• [DATA RECORDS]:
---------------

(* ===== verification/TimerThread.v ===== *)
(** [modula/Components/Timer.cpp]: the thread of a timer.

    [startTimer] (Request.v) hands [implementTimer] to the pool of timer threads
    (ThreadPool.v).  Here is what that task does, one access to the shared fields at a time,
    against [killTimer] and the destructor, which run in other threads and do not
    take the mutex of the timer. *)
From S2P Require Import Prelude.
Open Scope Z_scope.

(** Where the thread is in [implementTimer]. *)
Inductive Phase :=
  | Queued      (* in the queue of the pool *)
  | Testing     (* holds the mutex, about to evaluate the predicate of the wait *)
  | Entering    (* the predicate was false: about to block *)
  | Blocked     (* waiting, the mutex released *)
  | Unlocked    (* after the wait, about to read [mTimerStop] *)
  | Calling     (* about to call back *)
  | Looping     (* about to test the condition of the loop *)
  | Done
  | Crashed.    (* touched the timer after it was freed *)

(** Where the killing of the timer is. *)
Inductive Killer := Idle | Stored | NotifiedAll | Freed.

#[export] Instance Phase_eq_dec : EqDecision Phase.
Proof. solve_decision. Defined.
#[export] Instance Killer_eq_dec : EqDecision Killer.
Proof. solve_decision. Defined.

Record TimerState := mkTimerState {
  mIsRecurring : bool;
  mTimerStop : bool;
  phase : Phase;
  killer : Killer;
  fires : Z           (* calls of the callback so far *)
}.

(** The constructor, then [startTimer]. *)
Definition TimerState_init (isRecurring : bool) : TimerState :=
  mkTimerState isRecurring false Queued Idle 0.

Definition at_phase (p : Phase) (t : TimerState) : TimerState :=
  mkTimerState (mIsRecurring t) (mTimerStop t) p (killer t) (fires t).

(** The body of [implementTimer]: what the thread does next, left to itself; [None]
    while it is blocked and when it is done. *)
Definition implementTimer (t : TimerState) : option TimerState :=
  match phase t with
  | Queued => Some (at_phase Testing t)
  | Testing => Some (at_phase (if mTimerStop t then Unlocked else Entering) t)
  | Entering => Some (at_phase Blocked t)
  | Unlocked => Some (at_phase (if negb (mTimerStop t) then Calling else Looping) t)
  | Calling =>
    Some (mkTimerState (mIsRecurring t) (mTimerStop t) Looping (killer t) (fires t + 1))
  | Looping => Some (at_phase (if mIsRecurring t && negb (mTimerStop t) then Testing else Done) t)
  | Blocked | Done | Crashed => None
  end.

(** [mTimerStop.store(true)]. *)
Definition kill_store (t : TimerState) : TimerState :=
  mkTimerState (mIsRecurring t) true (phase t) Stored (fires t).

(** [mTimerCond.notify_all()]: only a thread that is waiting already hears it. *)
Definition kill_notify (t : TimerState) : TimerState :=
  mkTimerState (mIsRecurring t) (mTimerStop t)
    (match phase t with Blocked => Testing | p => p end) NotifiedAll (fires t).

(** The destructor has killed the timer and its memory is released. *)
Definition destroy (t : TimerState) : TimerState :=
  mkTimerState (mIsRecurring t) (mTimerStop t) (phase t) Freed (fires t).

Inductive timer_step (t : TimerState) : TimerState -> Prop :=
  | ts_thread t' : killer t <> Freed -> implementTimer t = Some t' -> timer_step t t'
  | ts_freed t' : killer t = Freed -> implementTimer t = Some t' ->
      timer_step t (at_phase Crashed t)
  | ts_expired : phase t = Blocked -> killer t <> Freed -> timer_step t (at_phase Unlocked t)
  | ts_spurious : phase t = Blocked -> killer t <> Freed -> timer_step t (at_phase Testing t)
  | ts_wake_freed : phase t = Blocked -> killer t = Freed -> timer_step t (at_phase Crashed t)
  | ts_store : killer t = Idle -> timer_step t (kill_store t)
  | ts_notify : killer t = Stored -> timer_step t (kill_notify t)
  | ts_destroy : killer t = NotifiedAll -> timer_step t (destroy t).

Definition timer_reachable (isRecurring : bool) (t : TimerState) : Prop :=
  rtc timer_step (TimerState_init isRecurring) t.

(** A state in which a killed timer stays silent: the check before the callback is still to come. *)
Definition silenced (t : TimerState) : bool :=
  mTimerStop t && negb (bool_decide (phase t = Calling)).

(** The invariant: the flag is that of the killer, and a timer that does not
    recur is past its callback once it has made it. *)
Record timer_inv (isRecurring : bool) (t : TimerState) : Prop := {
  ti_recurring : mIsRecurring t = isRecurring;
  ti_stop : mTimerStop t = negb (bool_decide (killer t = Idle));
  ti_once : isRecurring = false ->
    fires t = 0 \/ fires t = 1 /\ (phase t = Looping \/ phase t = Done \/ phase t = Crashed);
  ti_crash : phase t = Crashed -> killer t = Freed
}.

Lemma timer_inv_step r t t' : timer_inv r t -> timer_step t t' -> timer_inv r t'.
Proof.
  intros [Hr Hs Ho Hc] Hst.
  destruct Hst as [t' Hk Hi|t' Hk Hi|Hp Hk|Hp Hk|Hp Hk|Hk|Hk|Hk];
    destruct t as [rec stop ph k n]; try unfold implementTimer in Hi; simpl in *; subst rec;
    try destruct ph; simplify_eq/=; split; simpl; try done;
    try (intros ->; specialize (Ho eq_refl)); try (by destruct stop; simplify_eq/=);
    try (naive_solver lia); by case_match.
Qed.

Lemma timer_reachable_inv r t : timer_reachable r t -> timer_inv r t.
Proof.
  intros H. unfold timer_reachable in H. remember (TimerState_init r) as t0 eqn:E.
  assert (timer_inv r t0) as Hi by (subst; split; simpl; try done; by left). clear E.
  induction H as [|? ? ? Hs _ IH]; [done|]. apply IH. by eapply timer_inv_step.
Qed.

Lemma silenced_step t t' : silenced t = true -> timer_step t t' ->
  silenced t' = true /\ fires t' = fires t.
Proof.
  unfold silenced. intros [Hs Hp%negb_true_iff%bool_decide_eq_false]%andb_true_iff Hst.
  destruct Hst as [t' Hk Hi|t' Hk Hi|Ep Hk|Ep Hk|Ep Hk|Hk|Hk|Hk];
    destruct t as [rec stop ph k n]; try unfold implementTimer in Hi; simpl in *; subst stop;
    try destruct ph; simplify_eq/=; try done. by destruct rec.
Qed.

Lemma silenced_steps t t' : silenced t = true -> rtc timer_step t t' -> fires t' = fires t.
Proof.
  intros H Hs. induction Hs as [|? ? ? Hst _ IH]; [done|].
  destruct (silenced_step _ _ H Hst) as [H' E]. by rewrite (IH H'), E.
Qed.

(** ** Properties *)

(** A timer left alone: its thread waits for the time it was given and calls back once. *)
Lemma timer_run r : exists t, rtc timer_step (TimerState_init r) t /\ fires t = 1 /\
  phase t = Looping /\ killer t = Idle.
Proof.
  exists (mkTimerState r false Looping Idle 1). split; [|done].
  eapply rtc_l; [by eapply ts_thread|]. eapply rtc_l; [by eapply ts_thread|].
  eapply rtc_l; [by eapply ts_thread|]. eapply rtc_l; [by eapply ts_expired|].
  eapply rtc_l; [by eapply ts_thread|]. apply rtc_once. by eapply ts_thread.
Qed.

(** Timers.  A timer started by [startTimer] can call back; one that does not recur calls back
    at most once, whatever the interleaving with its killing; and once [killTimer] has stored the
    stop flag, a timer whose thread is not already past the check before the
    callback never calls back again. *)
Theorem Timer_callback (isRecurring : bool) :
  (exists t, timer_reachable isRecurring t /\ fires t = 1) /\
  (forall t, timer_reachable isRecurring t -> isRecurring = false -> 0 <= fires t <= 1) /\
  (forall t t', timer_reachable isRecurring t -> killer t <> Idle -> phase t <> Calling ->
     rtc timer_step t t' -> fires t' = fires t).
Proof.
  split_and!.
  - destruct (timer_run isRecurring) as (t & ? & ? & _). by exists t.
  - intros t Hr E. apply timer_reachable_inv in Hr as [_ _ Ho _]. destruct (Ho E); lia.
  - intros t t' Hr Hk Hp Hs. apply timer_reachable_inv in Hr as [_ Hst _ _].
    apply (silenced_steps _ _); [|done]. unfold silenced. rewrite Hst.
    by rewrite !bool_decide_eq_false_2.
Qed.

(** Killing a timer.  [killTimer] neither takes the mutex nor waits for the thread: the
    notification is lost on a thread that has evaluated the predicate and is about to block, which
    then sleeps for the whole duration; and the destructor lets the memory go while the thread is
    still blocked on it, so that every timer destroyed before it is due, as an
    untuned request does with its own, is touched after it was freed. *)
Theorem Timer_killed_in_use (isRecurring : bool) :
  (exists t, timer_reachable isRecurring t /\ killer t = NotifiedAll /\ phase t = Blocked /\
     forall t', timer_step t t' -> t' <> destroy t -> t' = at_phase Unlocked t \/ t' = at_phase Testing t) /\
  (forall t, timer_reachable isRecurring t -> killer t = Freed ->
     phase t <> Done -> phase t <> Crashed -> timer_step t (at_phase Crashed t)) /\
  (exists t, timer_reachable isRecurring t /\ killer t = Freed /\ phase t = Blocked).
Proof.
  assert (exists t, timer_reachable isRecurring t /\ killer t = NotifiedAll /\ phase t = Blocked) as (t & Hr & Hk & Hp).
  { exists (mkTimerState isRecurring true Blocked NotifiedAll 0). split; [|done].
    eapply rtc_l; [by eapply ts_thread|]. eapply rtc_l; [by eapply ts_thread|].
    eapply rtc_l; [by eapply ts_store|]. eapply rtc_l; [by eapply ts_notify|].
    apply rtc_once. by eapply ts_thread. }
  split_and!.
  - exists t. split_and!; try done. intros t' Hs Hne. unfold implementTimer in Hs.
    destruct Hs as [t' ? Hi|t' ? Hi| | | | | |]; try congruence; try (by auto);
      unfold implementTimer in Hi; rewrite Hp in Hi; done.
  - intros u _ Hf Hd Hc. destruct (implementTimer u) as [t'|] eqn:E.
    + by eapply ts_freed.
    + apply ts_wake_freed; [|done]. unfold implementTimer in E. by destruct (phase u).
  - exists (destroy t). split_and!; [|done|done]. eapply rtc_r; [exact Hr|]. by apply ts_destroy.
Qed.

---------------

• [HOW TO COMPLETE THIS TASK]: Each line of the entries above that has the word "export" is to be copied.

• [ANSWER TO THIS PROBLEM]:
#[export] Instance Phase_eq_dec : EqDecision Phase.
#[export] Instance Killer_eq_dec : EqDecision Killer.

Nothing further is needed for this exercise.